• **Try it**
The data must be copied over exactly and in full.

• **Data records**
※ ※ ※
(** [f"{request.url_root[:-1]}/success/{encrypted_order_id}?appreciate=thanksfortheorder"] *)
Definition success_url (url_root encrypted_order_id : pystr) : pystr :=
  py_slice url_root None (Some (-1)) ++ pys "/success/" ++ encrypted_order_id
  ++ pys "?appreciate=" ++ secret_code_expected.

(** [YOUR_DOMAIN + "/cancel"] *)
Definition cancel_url (url_root : pystr) : pystr := py_slice url_root None (Some (-1)) ++ pys "/cancel".

Section Routes.
Context `{FC : FernetCrypto} `{UN : UnicodeNumeric}.
(** [util.cipher_suite] *)
Variable cipher_suite : fernet.
(** [stripe.checkout.Session.create(line_items=..., mode="payment",
    success_url=..., cancel_url=...)]: the session's [id] and [url]. *)
Variable stripe_create : list line_item -> pystr -> pystr -> result (String.string * String.string).

(** The [try] body of [create_checkout_session]; [order_date] is
    [datetime.utcnow()], [now] and [iv] what [encrypt_order_id] uses. *)
Definition checkout_body (data : option checkout_json) (order_date now : Z) (iv : bytes)
    (url_root : pystr) (d : db) : result response * db :=
  match data with
  | None => (Err BadRequest, d)
  | Some j =>
      let new_order := order_init (cj_user_id j) order_date (cj_total_price j) in
      let new_id := fresh_id (orders d) in
      match commit (set_orders d (orders d ++ [(new_id, new_order)])) with
      | Err e => (Err e, d)
      | Ok d1 =>
          match cj_cart_items j with
          | None => (Err TypeError, d1)
          | Some (_ :: _) => (Err (NameError "Product"), d1)
          | Some [] =>
              (* db.session.commit(): nothing is pending *)
              match encrypt_order_id cipher_suite now iv new_id with
              | Err e => (Err e, d1)
              | Ok encrypted_order_id =>
                  match stripe_create [] (success_url url_root encrypted_order_id) (cancel_url url_root) with
                  | Err e => (Err e, d1)
                  | Ok (sid, surl) => (Ok (JsonCheckout sid surl 200), d1)
                  end
              end
          end
      end
  end.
※ ※ ※
• **Task result**
(** [f"{request.url_root[:-1]}/success/{encrypted_order_id}?appreciate=thanksfortheorder"] *)
Definition success_url (url_root encrypted_order_id : pystr) : pystr :=
  py_slice url_root None (Some (-1)) ++ pys "/success/" ++ encrypted_order_id
  ++ pys "?appreciate=" ++ secret_code_expected.

(** [YOUR_DOMAIN + "/cancel"] *)
Definition cancel_url (url_root : pystr) : pystr := py_slice url_root None (Some (-1)) ++ pys "/cancel".

Section Routes.
Context `{FC : FernetCrypto} `{UN : UnicodeNumeric}.
(** [util.cipher_suite] *)
Variable cipher_suite : fernet.
(** [stripe.checkout.Session.create(line_items=..., mode="payment",
    success_url=..., cancel_url=...)]: the session's [id] and [url]. *)
Variable stripe_create : list line_item -> pystr -> pystr -> result (String.string * String.string).

(** The [try] body of [create_checkout_session]; [order_date] is
    [datetime.utcnow()], [now] and [iv] what [encrypt_order_id] uses. *)
Definition checkout_body (data : option checkout_json) (order_date now : Z) (iv : bytes)
    (url_root : pystr) (d : db) : result response * db :=
  match data with
  | None => (Err BadRequest, d)
  | Some j =>
      let new_order := order_init (cj_user_id j) order_date (cj_total_price j) in
      let new_id := fresh_id (orders d) in
      match commit (set_orders d (orders d ++ [(new_id, new_order)])) with
      | Err e => (Err e, d)
      | Ok d1 =>
          match cj_cart_items j with
          | None => (Err TypeError, d1)
          | Some (_ :: _) => (Err (NameError "Product"), d1)
          | Some [] =>
              (* db.session.commit(): nothing is pending *)
              match encrypt_order_id cipher_suite now iv new_id with
              | Err e => (Err e, d1)
              | Ok encrypted_order_id =>
                  match stripe_create [] (success_url url_root encrypted_order_id) (cancel_url url_root) with
                  | Err e => (Err e, d1)
                  | Ok (sid, surl) => (Ok (JsonCheckout sid surl 200), d1)
                  end
              end
          end
      end
  end.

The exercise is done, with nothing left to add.